Setiap malam sebelum tidur, ayah Anisa membacakan cerita pengantar tidur. Pada suatu malam, ketika selesai membacakan sebuah cerita,

 

Ayah bertanya “Anisa…, Anisa sayang Enggak sama Ayah ?”

 

“Tentu dong… Ayah pasti tahu kalau Anisa sayang Ayah !”

 

“Kalau begitu, berikan kepada Ayah kalung mutiaramu…

 

“Yah…, jangan dong Ayah ! Ayah boleh ambil “si Ratu” boneka kuda dari nenek… ! Itu kesayanganku juga

 

“Ya sudahlah sayang,… ngga apa-apa !”. Ayah mencium pipi Anisa sebelum keluar dari kamar Anisa.

 

Kira-kira seminggu berikutnya, setelah selesai membacakan cerita, Ayah bertanya lagi, “Anisa…, Anisa sayang nggak sih, sama Ayah?”

 

“Ayah, Ayah tahu bukan kalau Anisa sayang sekali pada Ayah?”.

 

“Kalau begitu, berikan pada Ayah Kalung mutiaramu.”

 

“Jangan Ayah… Tapi kalau Ayah mau, Ayah boleh ambil boneka Barbie ini..”Kata Anisa seraya menyerahkan boneka Barbie yang selalu menemaninya bermain.

 

Beberapa malam kemudian, ketika Ayah masuk ke kamarnya, Anisa sedang duduk di atas tempat tidurnya. Ketika didekati, Anisa rupanya sedang menangis diam-diam.

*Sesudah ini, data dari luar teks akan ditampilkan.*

Lemma transfer_all_succeeds_witness :
  ∃ s', dispatch (call_transfer_all (Signed 1%N) (Id 2%N) true) two_accounts = (Ok tt, s') ∧
    transferred 1%N 2%N (9 * DOLLARS) two_accounts s' ∧ (true = true → ExistentialDeposit <= worth (account s' 1%N)).
Proof.
  change (9 * DOLLARS) with (10 * DOLLARS - DOLLARS).
  replace (10 * DOLLARS - DOLLARS) with (reducible_balance two_accounts 1%N true) by (vm_compute; reflexivity).
  apply (transfer_all_succeeds 1%N 2%N true two_accounts two_accounts_inv).
  - discriminate.
  - vm_compute. reflexivity.
  - vm_compute. congruence.
Defined.

(** Slashing everything from the account with a consumer leaves the issuance short. *)
Lemma slash_books_witness :
  let s' := (slash 1%N (10 * DOLLARS) one_consumer).2 in
  critical one_consumer 1%N (10 * DOLLARS) = true ∧ bal_inv (9 * DOLLARS - 10 * DOLLARS) s'.
Proof.
  split; [vm_compute; reflexivity|].
  destruct (slash_books 0 1%N (10 * DOLLARS) one_consumer _ _ one_consumer_inv ltac:(lia) ltac:(split; vm_compute; congruence) (surjective_pairing _))
    as (x & _ & _ & Hx).
  revert Hx. replace (critical _ _ _) with true by (vm_compute; reflexivity). intros [-> Hinv]. exact Hinv.
Defined.

Lemma withdraw_books_witness :
  let s' := (withdraw 1%N DOLLARS TIP AllowDeath two_accounts).2 in bal_inv DOLLARS s'.
Proof.
  pose proof (withdraw_books 0 1%N DOLLARS TIP AllowDeath two_accounts _ _ two_accounts_inv ltac:(lia) ltac:(reflexivity) (surjective_pairing _)) as H.
  revert H. replace (withdraw 1%N DOLLARS TIP AllowDeath two_accounts).1 with (Ok (E := DispatchError) (Neg DOLLARS)) by (vm_compute; reflexivity).
  intros (_ & _ & Hinv & _). exact Hinv.
Defined.

Lemma reserve_unreserve_witness :
  let s1 := (reserve 1%N DOLLARS two_accounts).2 in
  reserved_balance s1 1%N = reserved_balance two_accounts 1%N + DOLLARS ∧
  ∃ s2, unreserve 1%N DOLLARS s1 = (Ok 0, s2) ∧ bal_inv 0 s2 ∧ ∀ k, account s2 k = account two_accounts k.
Proof.
  apply (reserve_unreserve_roundtrip 1%N DOLLARS two_accounts _ two_accounts_inv).
  - split; vm_compute; congruence.
  - vm_compute. reflexivity.
Defined.

Lemma burn_from_predicted_witness :
  let s' := (burn_from 1%N DOLLARS two_accounts).2 in bal_inv 0 s' ∧ TotalIssuance (bal s') = 14 * DOLLARS.
Proof.
  pose proof (burn_from_predicted 1%N DOLLARS two_accounts _ _ two_accounts_inv ltac:(reflexivity) ltac:(left; vm_compute; reflexivity) (surjective_pairing _)) as H.
  revert H. replace (burn_from 1%N DOLLARS two_accounts).1 with (Ok (E := DispatchError) DOLLARS) by (vm_compute; reflexivity).
  intros (_ & Hinv & Ht). split; [exact Hinv|]. rewrite Ht. vm_compute. reflexivity.
Defined.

Kedua tangannya tergenggam di atas pangkuan. air mata membasahi pipinya…”Ada apa Anisa, kenapa Anisa ?” Tanpa berucap sepatah pun, Anisa membuka tangannya.

 

Di dalamnya melingkar cantik kalung mutiara kesayangannya” Kalau Ayah mau…ambillah kalung Anisa”

 

Ayah tersenyum mengerti, diambilnya kalung itu dari tangan mungil Anisa. Kalung itu dimasukkan ke dalam kantong celana. Dan dari kantong yang satunya, dikeluarkan sebentuk kalung mutiara putih…sama cantiknya dengan kalung yang sangat disayangi Anisa…”Anisa… ini untuk Anisa. Sama bukan ? Memang begitu nampaknya, tapi kalung ini tidak akan membuat lehermu menjadi hijau”

 

Ya…, ternyata Ayah memberikan kalung mutiara asli untuk menggantikan kalung mutiara imitasi Anisa.

 

Demikian pula halnya dengan Allah S.W.T. terkadang Dia meminta sesuatu dari kita, karena Dia berkenan untuk menggantikannya dengan yang lebih baik. Namun, kadang-kadang kita seperti atau bahkan lebih naif dari Anisa : Menggenggam erat sesuatu yang kita anggap amat berharga, dan oleh karenanya tidak ikhlas bila harus kehilangan. Untuk itulah perlunya sikap ikhlas, karena kita yakin tidak akan Allah mengambil sesuatu dari kita jika tidak akan menggantinya dengan yang lebih baik.